Don't get me wrong, TV series like Lost are good, but somehow when mysteries drag on and on and on through 2 seasons with so many character developments and so many changes, they tend to wear you out. At the same time, watching a TV series with a continous plot week after week just makes you forget what happened in the earlier episodes, especially when something develops in the later episodes. Another example will be the TV series 24 (which I daresay didn't deserve to win the Emmy's this year!) which you have to watch in 24 hours, otherwise, it's just a waste of time trying to figure out what happened in episode 1 or 2 when you've reached episode 23 or 24.

Anyhow, Prison Break is just plain addictive! This series is about how Michael Scofield (Wentworth Miller) cooks up a really elaborate plan to get himself into prison to free his innocent brother, Lincoln Burrows (Dominic Purcell), who is on death-row. The reason why he so confidently enters prison to break his brother out is because he got his hands on the original prison blue-prints and ultimately has the entire blue-prints and escape plan tattooed onto his body.

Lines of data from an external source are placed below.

(** [CheckSystemAbility(systemAbilityId)]. *)
Definition CheckSystemAbility (said : Z) : M (option RemoteObject) :=
  if negb (CheckInputSysAbilityId said) then mret None
  else
    u ← GetCallingUid;
    _ ← UpdateSaFreMap u said;
    m ← getM abilityMap_;
    mret (m !! said ≫= remoteObj).

(** [GetSystemAbility]. *)
Definition GetSystemAbility (said : Z) : M (option RemoteObject) := CheckSystemAbility said.

Definition GetSystemProcess (pn : u16string) : M (option RemoteObject) :=
  if bool_decide (pn = []) then mret None
  else m ← getM systemProcessMap_; mret (m !! pn).

(** [iface_cast<ILocalAbilityManager>(GetSystemProcess(procName))]. *)
Definition GetLocalAbilityManager (pn : u16string) : M (option RemoteObject) :=
  o ← GetSystemProcess pn;
  mret (o ≫= λ obj, if env_iface_cast obj then Some obj else None).

(** ** Messages posted to the work queue *)

Definition SendSystemAbilityAddedMsg (said : Z) (obj : RemoteObject) : M unit :=
  _ ← PostTask workHandler (TNotifyAdded said obj); mret tt.

Definition SendSystemAbilityRemovedMsg (said : Z) : M unit :=
  _ ← PostTask workHandler (TNotifyRemoved said); mret tt.

Definition SendCheckLoadedMsg (said : Z) (pn : u16string) (dev : string) (cb : LoadCallback) : M unit :=
  _ ← PostTaskNamed workHandler (TCheckLoaded said pn dev cb) (to_string said) CHECK_LOADED_DELAY_TIME;
  mret tt.

Definition RemoveCheckLoadedMsg (said : Z) : M unit := RemoveTask workHandler (to_string said).

Definition SendLoadedSystemAbilityMsg (said : Z) (obj : RemoteObject) (cb : option LoadCallback) : M unit :=
  _ ← PostTask workHandler (TNotifyLoaded said obj cb); mret tt.

(** ** Starting abilities on demand *)

(** [StartOnDemandAbilityInner(procName, systemAbilityId, abilityItem)]: the item
    is the entry of [startingAbilityMap_] for the id. *)
Definition StartOnDemandAbilityInner (pn : u16string) (said : Z) : M Z :=
  m ← getM startingAbilityMap_;
  let item := default newAbilityItem (m !! said) in
  if negb (bool_decide (ai_state item = AS_INIT)) then mret ERR_INVALID_VALUE
  else
    proc ← GetLocalAbilityManager pn;
    match proc with
    | None => mret ERR_INVALID_VALUE
    | Some p =>
        _ ← ask env_StartAbility (EvStartAbility p said (EventToStr (ai_event item)));
        updM startingAbilityMap_ (alter (λ i, i <| ai_state := AS_STARTING |>) said);;
        mret ERR_OK
    end.

Definition StopOnDemandAbilityInner (pn : u16string) (said : Z) (event : OnDemandEvent) : M bool :=
  proc ← GetLocalAbilityManager pn;
  match proc with
  | None => mret false
  | Some p => ask env_StopAbility (EvStopAbility p said (EventToStr event))
  end.

(** [StartOnDemandAbilityLocked(procName, systemAbilityId)]. *)
Definition StartOnDemandAbilityLockedByName (pn : u16string) (said : Z) : M unit :=
  m ← getM startingAbilityMap_;
  match m !! said with
  | None => mret tt
  | Some _ => _ ← StartOnDemandAbilityInner pn said; mret tt
  end.

(** [StartOnDemandAbilityLocked(systemAbilityId, isExist)]: result and [isExist]. *)
Definition StartOnDemandAbilityLocked (said : Z) : M (Z * bool) :=
  m ← getM onDemandAbilityMap_;
  match m !! said with
  | None => mret (ERR_INVALID_VALUE, false)
  | Some pn =>
      updM startingAbilityMap_ (map_touch said newAbilityItem);;
      r ← StartOnDemandAbilityInner pn said;
      mret (r, true)
  end.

The cast of characters is unique to any prison environment. And one of my favourite characters is Theodore Bagwell aka T-Bag (played by Robert Knepper), who's a murderer, a sexual predator and a white supremacist. The actor who portrays him goes through many changes and is very skilled at portraying the mannerisms of his character to perfection. I won't spoil the series by revealing too much.

The character developments here are so much more straight-forward than Lost. And with all good TV drama series, like The X-Files, all you have to do is throw in a huge conspiracy with the government and it becomes a classic. My only quarrel with the show is that the character Michael Scofield gets to move about the prison a bit too liberally. Granted that it is possible, but if you watch the series, some of it is rather improbable, but it's entertaining nonetheless to see how they cover up for one another.

I purchased the DVD mainly because I wanted to do a marathon and didn't want to wait for it to be telecast here. It was suppose to have started in April 2006 here, however, they chose to telecast Lost Season 2 first instead and I couldn't wait. Now all my friends and colleagues are just getting their queue number to borrow this set from me. Heck, even my parents want to watch it!

I highly recommend this series to anyone who have previously enjoyed prison breaks along the lines of the movie The Shawshank Redemption. This series will leave you at the edge of your seats and wanting more! Breaking out of prison has never been so innovative, exciting and entertaining altogether!